I don't think this is what your being asked to do, because the term "GROUP" in mathematics has a very specific allocation for the term. You should not use the term group; rather express it as a set; set1, set2 if that is what you are doing.
Set1 contains elements of set2; and therefor this is handled with the same mathematics as Sets and unions are expressed. Lookup "Vin Diagrams" and "Union"; avoid using the term group unless you are representing the factor of a set.
http://en.wikipedia.org/wiki/Group_(mathematics)

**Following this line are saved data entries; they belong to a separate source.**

(* ===== verification/FormatSchema.v ===== *)
(** * File-format manifests ([schemas/file_format.py])

    The closed grammar of the format catalogue: its literals as inductive types, the
    Pydantic models as records, and their field constraints and validators as boolean
    predicates.  A document that does not fit the types is no value here; one that fits
    them is accepted when [manifest_ok] holds.  Fields whose type has one value
    ([schema_version], [evaluation_mode], [side_effects]) are left out; a URL and a date
    are their text. *)

From S2P Require Import Prelude PyText Json ManifestLib.
From Stdlib Require Import Ascii String SpecFloat.
Import (notations) Ascii String.
#[local] Open Scope Z_scope.

(** ** Literals *)

Inductive ManifestSource :=
  | src_system | src_core | src_operator | src_attested_external | src_unauthenticated_external.
Inductive VendorAuthority := curated | operator_supplied | external_attested.
Inductive OverlayMode := mode_new | mode_override | mode_extend.
Inductive Combine := all_required | any_signal | weighted.
Inductive DetectionSignalKind :=
  | filename | path_context | size_range | elf_check | intel_hex_check | pe_check | text_format
  | magic_bytes | substring_in_head | zip_markers | tar_markers | rtos_check | always_matches.
Inductive DispatchKind :=
  | by_partition_name | by_zip_inner_file | by_inner_magic | by_rtos_family | alias | no_dispatch.
Inductive SortTier := floor | general | ceiling.
Inductive TextFormatCharset :=
  | hex_upper | hex_lower | hex_mixed | hex_space_separated | ascii_printable | base64_url.
Inductive TextFormatLineTerminator := lf | crlf | cr | any_terminator.
Inductive TextFormatFirstLine := record_start | any_line.
Inductive SubstringInHeadCombine := combine_any | combine_all.
Inductive PluginBind := eager | lazy.
Inductive PluginFallback := fallback_skip | fallback_reject | fallback_raw_bin.
Inductive PluginRole := role_primary | role_refine | role_none.
Inductive PluginDisagreement := log_warn | reject | plugin_wins | static_wins.
Inductive ExternalManifestsPolicy := deny | allow | require_attestation.
Inductive Confidence := conf_high | conf_medium | conf_low.
Inductive VendorPrecedence := filename_wins | path_wins.
Inductive TieBreaker := rule_specificity | vendor_lex_asc | filename_lex_asc.
Inductive AppliesWhen := category_is_other | applies_any.
Inductive DetectedFormat :=
  | linux_firmware_blob | android_apk | android_apex | android_ota | windows_installer_iso | acronis_backup
  | qnx_ifs | pe_executable | wim_archive | iso_9660 | tar_archive | zip_archive | windows_cab | windows_msi
  | windows_msix | windows_msu | windows_psf | windows_vhdx | windows_driver_package | unknown.
Inductive ExtractionCapability := full | partial | no_extraction.
Inductive DeprecationStatus := active | deprecated | removed.

#[export] Instance ManifestSource_eq : EqDecision ManifestSource.
Proof. solve_decision. Defined.
#[export] Instance OverlayMode_eq : EqDecision OverlayMode.
Proof. solve_decision. Defined.
#[export] Instance Combine_eq : EqDecision Combine.
Proof. solve_decision. Defined.
#[export] Instance DetectionSignalKind_eq : EqDecision DetectionSignalKind.
Proof. solve_decision. Defined.
#[export] Instance DispatchKind_eq : EqDecision DispatchKind.
Proof. solve_decision. Defined.
#[export] Instance SortTier_eq : EqDecision SortTier.
Proof. solve_decision. Defined.
#[export] Instance TextFormatCharset_eq : EqDecision TextFormatCharset.
Proof. solve_decision. Defined.
#[export] Instance TextFormatLineTerminator_eq : EqDecision TextFormatLineTerminator.
Proof. solve_decision. Defined.
#[export] Instance TextFormatFirstLine_eq : EqDecision TextFormatFirstLine.
Proof. solve_decision. Defined.
#[export] Instance PluginBind_eq : EqDecision PluginBind.
Proof. solve_decision. Defined.
#[export] Instance DeprecationStatus_eq : EqDecision DeprecationStatus.
Proof. solve_decision. Defined.

(** ** Detection *)

Record TextFormatConstraint := {
  record_start_byte_hex : string;
  charset : TextFormatCharset;
  line_terminator : TextFormatLineTerminator;
  min_line_length : Z;
  max_line_length : Z;
  first_line_must_match : TextFormatFirstLine;
  min_first_block_records : Z;
  header_pattern_hex : option string;
  terminator_record_hex : option string
}.

Record SubstringInHeadConstraint := {
  needles_hex : list string;
  case_sensitive : bool;
  needles_combine : SubstringInHeadCombine;
  min_count : Z;
  search_offset : Z;
  search_length : option Z
}.

Record DetectionSignal := {
  kind : DetectionSignalKind;
  weight : spec_float;
  stems_lower : option (list string);
  extensions_lower : option (list string);
  path_substrings_any_of : option (list string);
  size_min : option Z;
  size_max : option Z;
  offset : option Z;
  bytes_hex : option string;
  mask_hex : option string;
  inner_file_names : option (list string);
  inner_basenames : option (list string);
  inner_min_count : option Z;
  rtos_plugin_ref : option string;
  text_format_constraint : option TextFormatConstraint;
  substring_in_head_constraint : option SubstringInHeadConstraint;
  signal_description : option string
}.

Record Detection := {
  combine : Combine;
  signals : list DetectionSignal;
  min_confidence_score : option spec_float;
  catch_all : bool;  (** [always_matches] *)
  sort_tier : SortTier
}.

(** ** The other blocks *)

Record Dispatch := {
  dispatch_kind : DispatchKind;
  cases : list (string * string);
  dispatch_default : option string;
  depth_max : Z
}.

Record Refinement := {
  applies_when : AppliesWhen;
  refinement_substrings : list string;
  partition_prefixes : list string;
  output_category : string;
  output_vendor : string;
  output_confidence : Confidence;
  output_product : option string;
  vendor_precedence : VendorPrecedence
}.

Record PluginRef := {
  ref : string;
  bind : PluginBind;
  fallback : PluginFallback;
  role : PluginRole;
  on_disagreement : PluginDisagreement;
  applicable_format_ids : list string
}.

Record Plugin := { matcher : option PluginRef; parser : option PluginRef; unpack_pipeline : option PluginRef }.

Record Output := {
  classifier_format : string;
  classifier_category : string;
  classifier_vendor : string;
  classifier_product : option string;
  classifier_confidence : Confidence
}.

Record PreUploadHint := {
  detected_format : DetectedFormat;
  extraction_capability : ExtractionCapability;
  banner_note : option string
}.

Record ExternalManifestsPolicyBlock := { policy : ExternalManifestsPolicy; policy_scope : list string }.

Record Deprecation := {
  status : DeprecationStatus;
  replaced_by : option string;
  removal_phase : option string
}.

Record ProvenanceStub := {
  contributor_org : string;
  attestation_url : option string;
  signature : option string;
  received_at : option string;
  supersedes : option string
}.

Record FileFormatManifest := {
  format_id : string;
  alias_of : option string;
  mode : OverlayMode;
  overrides : option string;
  manifest_source : ManifestSource;
  precedence : Z;
  tie_breakers : list TieBreaker;
  category : string;
  vendor : string;
  product : option string;
  confidence : Confidence;
  notes : option string;
  detection : Detection;
  dispatch : Dispatch;
  refinement : option Refinement;
  plugin : Plugin;
  output : Output;
  pre_upload : option PreUploadHint;
  external_manifests : ExternalManifestsPolicyBlock;
  deprecation : Deprecation;
  provenance : option ProvenanceStub;
  references : list string;
  source_path : option string
}.

Record FormatMatch := {
  match_format_id : string;
  confidence_score : spec_float;
  evidence : list (DetectionSignalKind * bool);
  match_manifest_source : ManifestSource;
  match_source_path : string
}.

(** ** Validation *)

(** The pattern [^[0-9a-f]{a,b}$]. *)
Definition lower_hex_char (a : ascii) : bool :=
  is_digit a || (let n := N_of_ascii a in bool_decide (97 <= n <= 102)%N).
Definition lower_hex (a b : Z) (s : string) : bool :=
  forallb lower_hex_char (String.list_ascii_of_string s) && in_range a (py_len s) b.

Definition some_p {A} (o : option A) : bool := match o with Some _ => true | None => false end.

(** [_check_length_bounds] is the last line but one and the last. *)
Definition text_format_ok (c : TextFormatConstraint) : bool :=
  lower_hex 2 2 c.(record_start_byte_hex) &&
  in_range 4 c.(min_line_length) 4096 && in_range 4 c.(max_line_length) 4096 &&
  in_range 1 c.(min_first_block_records) 64 &&
  opt_ok (lower_hex 0 64) c.(header_pattern_hex) && opt_ok (lower_hex 0 128) c.(terminator_record_hex) &&
  (c.(min_line_length) <=? c.(max_line_length)) &&
  negb ((c.(min_first_block_records) <? 2) && (c.(min_line_length) <? 8)).

Definition substring_ok (c : SubstringInHeadConstraint) : bool :=
  in_range 1 (zlen c.(needles_hex)) 16 && in_range 1 c.(min_count) 16 &&
  in_range 0 c.(search_offset) (2 ^ 16) && opt_ok (fun n => in_range 64 n (2 ^ 20)) c.(search_length) &&
  forallb needle_ok c.(needles_hex) && (c.(min_count) <=? zlen c.(needles_hex)).

(** The digits of a magic are not examined. *)
Definition magic_ok (bytes_hex mask_hex : option string) (offset : option Z) : bool :=
  match bytes_hex, offset with
  | Some b, Some _ =>
      (py_len b mod 2 =? 0) && (4 <=? py_len b) &&
      opt_ok (fun m => (py_len m =? py_len b) &&
                       negb (forallb (is_char "0"%char) (String.list_ascii_of_string m))) mask_hex
  | _, _ => false
  end.

Definition path_floor (p : string) : bool := startswith p "/" && (6 <=? py_len p).

Definition is_kind (k : DetectionSignalKind) (s : DetectionSignal) : bool := bool_decide (s.(kind) = k).

Definition _check_kind_fields (s : DetectionSignal) : bool :=
  implb (is_kind magic_bytes s) (magic_ok s.(bytes_hex) s.(mask_hex) s.(offset)) &&
  implb (is_kind filename s)
    ((nonempty s.(stems_lower) || nonempty s.(extensions_lower)) &&
     opt_ok (forallb (fun x => 4 <=? py_len x)) s.(stems_lower)) &&
  implb (is_kind path_context s)
    (nonempty s.(path_substrings_any_of) && opt_ok (forallb path_floor) s.(path_substrings_any_of)) &&
  implb (is_kind size_range s)
    ((some_p s.(size_min) || some_p s.(size_max)) &&
     match s.(size_min), s.(size_max) with Some a, Some b => a <=? b | _, _ => true end) &&
  implb (is_kind rtos_check s) (truthy s.(rtos_plugin_ref)) &&
  implb (is_kind zip_markers s || is_kind tar_markers s)
    (nonempty s.(inner_file_names) || nonempty s.(inner_basenames)) &&
  Bool.eqb (is_kind text_format s) (some_p s.(text_format_constraint)) &&
  Bool.eqb (is_kind substring_in_head s) (some_p s.(substring_in_head_constraint)).

Definition max_items {A} (n : Z) (l : list A) : bool := zlen l <=? n.

Definition signal_ok (s : DetectionSignal) : bool :=
  SFleb (float_of_Z 0) s.(weight) && SFleb s.(weight) (float_of_Z 1) &&
  opt_ok (max_items 64) s.(stems_lower) && opt_ok (max_items 32) s.(extensions_lower) &&
  opt_ok (max_items 32) s.(path_substrings_any_of) &&
  opt_ok (fun z => in_range 0 z (2 ^ 40)) s.(size_min) && opt_ok (fun z => in_range 0 z (2 ^ 40)) s.(size_max) &&
  opt_ok (fun z => in_range 0 z (2 ^ 32 - 1)) s.(offset) &&
  opt_ok (max_len 1024) s.(bytes_hex) && opt_ok (max_len 1024) s.(mask_hex) &&
  opt_ok (max_items 32) s.(inner_file_names) && opt_ok (max_items 32) s.(inner_basenames) &&
  opt_ok (fun z => in_range 1 z 64) s.(inner_min_count) && opt_ok (max_len 64) s.(rtos_plugin_ref) &&
  opt_ok text_format_ok s.(text_format_constraint) && opt_ok substring_ok s.(substring_in_head_constraint) &&
  opt_ok (max_len 256) s.(signal_description) &&
  _check_kind_fields s.

(** [_check_combine_constraints] and [_check_sort_tier_invariants] are the last three. *)
Definition detection_ok (d : Detection) : bool :=
  in_range 1 (zlen d.(signals)) 32 && forallb signal_ok d.(signals) &&
  opt_ok (fun f => SFleb (float_of_Z 0) f && SFleb f (float_of_Z 100)) d.(min_confidence_score) &&
  implb (bool_decide (d.(combine) = weighted)) (some_p d.(min_confidence_score)) &&
  implb d.(catch_all) (forallb (is_kind always_matches) d.(signals)) &&
  implb d.(catch_all) (bool_decide (d.(sort_tier) = floor)).

(** [isalpha] of the first character. *)
Definition alpha_first (s : string) : bool :=
  match s with String a _ => is_lower a || is_upper a | "" => false end.

Definition dispatch_ok (d : Dispatch) : bool :=
  max_items 128 d.(cases) && opt_ok manifest_id_ok d.(dispatch_default) && in_range 1 d.(depth_max) 4 &&
  (let declared := negb (max_items 0 d.(cases)) || some_p d.(dispatch_default) in
   if bool_decide (d.(dispatch_kind) = no_dispatch) then negb declared else declared) &&
  forallb (fun c => max_len 128 c.1 && alpha_first c.2) d.(cases).

Definition refinement_ok (r : Refinement) : bool :=
  max_items 32 r.(refinement_substrings) && max_items 32 r.(partition_prefixes) &&
  in_range 1 (py_len r.(output_category)) 64 && in_range 1 (py_len r.(output_vendor)) 64 &&
  opt_ok (max_len 64) r.(output_product) && forallb path_floor r.(refinement_substrings).

Definition plugin_ref_ok (p : PluginRef) : bool :=
  manifest_id_ok p.(ref) && max_items 64 p.(applicable_format_ids).

Definition plugin_ok (p : Plugin) : bool :=
  opt_ok plugin_ref_ok p.(matcher) && opt_ok plugin_ref_ok p.(parser) && opt_ok plugin_ref_ok p.(unpack_pipeline).

Definition output_ok (o : Output) : bool :=
  manifest_id_ok o.(classifier_format) && in_range 1 (py_len o.(classifier_category)) 64 &&
  in_range 1 (py_len o.(classifier_vendor)) 64 && opt_ok (max_len 64) o.(classifier_product).

(** [_check_lifecycle] is the last two. *)
Definition deprecation_ok (d : Deprecation) : bool :=
  opt_ok manifest_id_ok d.(replaced_by) && opt_ok (max_len 32) d.(removal_phase) &&
  implb (negb (bool_decide (d.(status) = active))) (some_p d.(replaced_by)) &&
  implb (bool_decide (d.(status) = deprecated)) (truthy d.(removal_phase)).

Definition provenance_ok (p : ProvenanceStub) : bool :=
  in_range 1 (py_len p.(contributor_org)) 128 && opt_ok (max_len 4096) p.(signature) &&
  opt_ok (max_len 64) p.(supersedes).

Definition is_system (m : FileFormatManifest) : bool := bool_decide (m.(manifest_source) = src_system).

(** The floors a signal puts on the precedence of its manifest. *)
Definition signal_precedence_ok (m : FileFormatManifest) (s : DetectionSignal) : bool :=
  negb (is_kind magic_bytes s && truthy s.(bytes_hex) && opt_ok (max_len 4) s.(bytes_hex) &&
        (m.(precedence) <? 5000)) &&
  negb (is_kind text_format s &&
        match s.(text_format_constraint) with
        | Some c => bool_decide (c.(charset) = ascii_printable)
        | None => false
        end && negb (is_system m) && (m.(precedence) <? 5000)).

Definition _check_cross_field_invariants (m : FileFormatManifest) : bool :=
  (if bool_decide (m.(mode) = mode_override) then truthy m.(overrides) else negb (truthy m.(overrides))) &&
  negb (truthy m.(alias_of) && negb (bool_decide (m.(dispatch).(dispatch_kind) = no_dispatch))) &&
  negb ((m.(precedence) <? 10) && negb (is_system m)) &&
  implb m.(detection).(catch_all) (is_system m) &&
  implb (negb (bool_decide (m.(detection).(sort_tier) = general))) (is_system m) &&
  forallb (signal_precedence_ok m) m.(detection).(signals).

Definition manifest_ok (m : FileFormatManifest) : bool :=
  manifest_id_ok m.(format_id) && opt_ok manifest_id_ok m.(alias_of) && opt_ok (max_len 256) m.(overrides) &&
  in_range 0 m.(precedence) 10000 && max_items 8 m.(tie_breakers) &&
  in_range 1 (py_len m.(category)) 64 && in_range 1 (py_len m.(vendor)) 64 && opt_ok (max_len 64) m.(product) &&
  opt_ok (max_len 8192) m.(notes) &&
  detection_ok m.(detection) && dispatch_ok m.(dispatch) && opt_ok refinement_ok m.(refinement) &&
  plugin_ok m.(plugin) && output_ok m.(output) && opt_ok (fun p => opt_ok (max_len 2048) p.(banner_note)) m.(pre_upload) &&
  max_items 64 m.(external_manifests).(policy_scope) && deprecation_ok m.(deprecation) &&
  opt_ok provenance_ok m.(provenance) && max_items 16 m.(references) &&
  _check_cross_field_invariants m.
(* ===== verification/FormatData.v ===== *)
(** * Some shipped format manifests

    Five of the manifests below services/file_format_catalog/data/file_formats, as the
    loader reads them: the catch-all, a text format, and the three that meet on an RTOS
    image of MediaTek.  Notes, descriptions, references and
    the hints for uploads are left out. *)

From S2P Require Import Prelude PyText ManifestLib FormatSchema.
From Stdlib Require Import Ascii String SpecFloat.
Import (notations) Ascii String.
#[local] Open Scope Z_scope.

(** ** Defaults of the models *)

(** A signal with only its kind. *)
Definition plain_signal (k : DetectionSignalKind) : DetectionSignal :=
  {| kind := k; weight := float_of_Z 1; stems_lower := None; extensions_lower := None; path_substrings_any_of := None;
     size_min := None; size_max := None; offset := None; bytes_hex := None; mask_hex := None; inner_file_names := None;
     inner_basenames := None; inner_min_count := None; rtos_plugin_ref := None; text_format_constraint := None;
     substring_in_head_constraint := None; signal_description := None |}.

Definition filename_signal (stems extensions : option (list string)) : DetectionSignal :=
  {| kind := filename; weight := float_of_Z 1; stems_lower := stems; extensions_lower := extensions;
     path_substrings_any_of := None; size_min := None; size_max := None; offset := None; bytes_hex := None;
     mask_hex := None; inner_file_names := None; inner_basenames := None; inner_min_count := None;
     rtos_plugin_ref := None; text_format_constraint := None; substring_in_head_constraint := None;
     signal_description := None |}.

Definition magic_signal (off : Z) (hex : string) : DetectionSignal :=
  {| kind := magic_bytes; weight := float_of_Z 1; stems_lower := None; extensions_lower := None;
     path_substrings_any_of := None; size_min := None; size_max := None; offset := Some off; bytes_hex := Some hex;
     mask_hex := None; inner_file_names := None; inner_basenames := None; inner_min_count := None;
     rtos_plugin_ref := None; text_format_constraint := None; substring_in_head_constraint := None;
     signal_description := None |}.

Definition rtos_signal (plugin_name : string) : DetectionSignal :=
  {| kind := rtos_check; weight := float_of_Z 1; stems_lower := None; extensions_lower := None;
     path_substrings_any_of := None; size_min := None; size_max := None; offset := None; bytes_hex := None;
     mask_hex := None; inner_file_names := None; inner_basenames := None; inner_min_count := None;
     rtos_plugin_ref := Some plugin_name; text_format_constraint := None; substring_in_head_constraint := None;
     signal_description := None |}.

Definition text_signal (c : TextFormatConstraint) : DetectionSignal :=
  {| kind := text_format; weight := float_of_Z 1; stems_lower := None; extensions_lower := None;
     path_substrings_any_of := None; size_min := None; size_max := None; offset := None; bytes_hex := None;
     mask_hex := None; inner_file_names := None; inner_basenames := None; inner_min_count := None;
     rtos_plugin_ref := None; text_format_constraint := Some c; substring_in_head_constraint := None;
     signal_description := None |}.

Definition no_dispatch_block : Dispatch :=
  {| dispatch_kind := no_dispatch; cases := []; dispatch_default := None; depth_max := 2 |}.

Definition no_plugin : Plugin := {| matcher := None; parser := None; unpack_pipeline := None |}.

(** A manifest with the optional blocks at their defaults; its output repeats its taxonomy. *)
Definition simple_manifest (id fmt : string) (source : ManifestSource) (prec : Z) (cat vend : string) (conf : Confidence)
    (det : Detection) (disp : Dispatch) (path : string) : FileFormatManifest :=
  {| format_id := id; alias_of := None; mode := mode_new; overrides := None; manifest_source := source;
     precedence := prec; tie_breakers := [rule_specificity; vendor_lex_asc; filename_lex_asc]; category := cat;
     vendor := vend; product := None; confidence := conf; notes := None; detection := det; dispatch := disp;
     refinement := None; plugin := no_plugin;
     output := {| classifier_format := fmt; classifier_category := cat; classifier_vendor := vend;
                  classifier_product := None; classifier_confidence := conf |};
     pre_upload := None; external_manifests := {| policy := deny; policy_scope := [] |};
     deprecation := {| status := active; replaced_by := None; removal_phase := None |};
     provenance := None; references := []; source_path := Some path |}.

Definition plain_detection (c : Combine) (sigs : list DetectionSignal) : Detection :=
  {| combine := c; signals := sigs; min_confidence_score := None; catch_all := false; sort_tier := general |}.

(** ** Manifests *)

Definition linux_blob_fallback : FileFormatManifest :=
  simple_manifest "linux_blob" "linux_blob" src_system 0 "linux_blob" "unknown" conf_low
    {| combine := any_signal; signals := [plain_signal always_matches]; min_confidence_score := None;
       catch_all := true; sort_tier := floor |}
    no_dispatch_block "/data/file_formats/_system/linux_blob_fallback.yaml".

Definition srec_constraint : TextFormatConstraint :=
  {| record_start_byte_hex := "53"; charset := hex_mixed; line_terminator := any_terminator;
     min_line_length := 10; max_line_length := 515; first_line_must_match := record_start;
     min_first_block_records := 4; header_pattern_hex := None; terminator_record_hex := None |}.

Definition motorola_srec : FileFormatManifest :=
  simple_manifest "motorola_srec" "motorola_srec" src_system 300 "linux_blob" "unknown" conf_medium
    (plain_detection all_required
       [text_signal srec_constraint;
        filename_signal None (Some [".srec"; ".s19"; ".s28"; ".s37"; ".mot"; ".sx"; ".rec"])])
    no_dispatch_block "/data/file_formats/_system/motorola_srec.yaml".

Definition mtk_lk : FileFormatManifest :=
  simple_manifest "mtk_lk" "mtk_lk" src_core 50 "bootloader" "mediatek" conf_high
    (plain_detection all_required [magic_signal 0 "88168858"])
    {| dispatch_kind := by_partition_name;
       cases := [("atf", "mtk_atf"); ("gz", "mtk_geniezone"); ("scp", "mtk_tinysys"); ("sspm", "mtk_tinysys");
                 ("mcupm", "mtk_tinysys"); ("dpm", "mtk_tinysys"); ("spmfw", "mtk_tinysys")];
       dispatch_default := None; depth_max := 2 |}
    "/data/file_formats/mediatek/mtk_lk.yaml".

Definition mtk_tinysys : FileFormatManifest :=
  simple_manifest "mtk_tinysys" "mtk_tinysys" src_core 100 "mcu" "mediatek" conf_high
    (plain_detection any_signal
       [filename_signal
          (Some ["scp.img"; "sspm.img"; "mcupm.img"; "dpm.img"; "spmfw.img";
                 "scp.bin"; "sspm.bin"; "mcupm.bin"; "dpm.bin"; "spmfw.bin"]) None])
    no_dispatch_block "/data/file_formats/mediatek/mtk_tinysys.yaml".

Definition rtos_dispatch : FileFormatManifest :=
  simple_manifest "rtos_dispatch" "rtos_blob" src_system 400 "rtos_blob" "unknown" conf_medium
    (plain_detection all_required [rtos_signal "rtos_detection_default"])
    {| dispatch_kind := by_rtos_family;
       cases := [("zephyr", "zephyr_elf"); ("freertos", "freertos_elf"); ("amazon-freertos", "amazon_freertos_elf");
                 ("vxworks", "vxworks_elf"); ("threadx", "threadx_elf"); ("qnx", "qnx_elf");
                 ("ucos-iii", "ucos_iii_elf"); ("ucos-ii", "ucos_ii_elf"); ("ucos", "ucos_elf");
                 ("safertos", "safertos_elf")];
       dispatch_default := None; depth_max := 2 |}
    "/data/file_formats/_system/rtos_dispatch.yaml".

(** By identifier, as in a snapshot. *)
Definition shipped : list FileFormatManifest := [linux_blob_fallback; motorola_srec; mtk_lk; mtk_tinysys; rtos_dispatch].

Example shipped_ok : forallb manifest_ok shipped = true.
Proof. by vm_compute. Qed.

I think what you are trying to express is the groups within a known set or table; This is on the wikipedia.org example D2.
In which case that means you have to look at the problem like a rubik's cube; and it gets complicated.
I'm working the same problem in javascript; when I am done I might publish it ;). It's very complicated.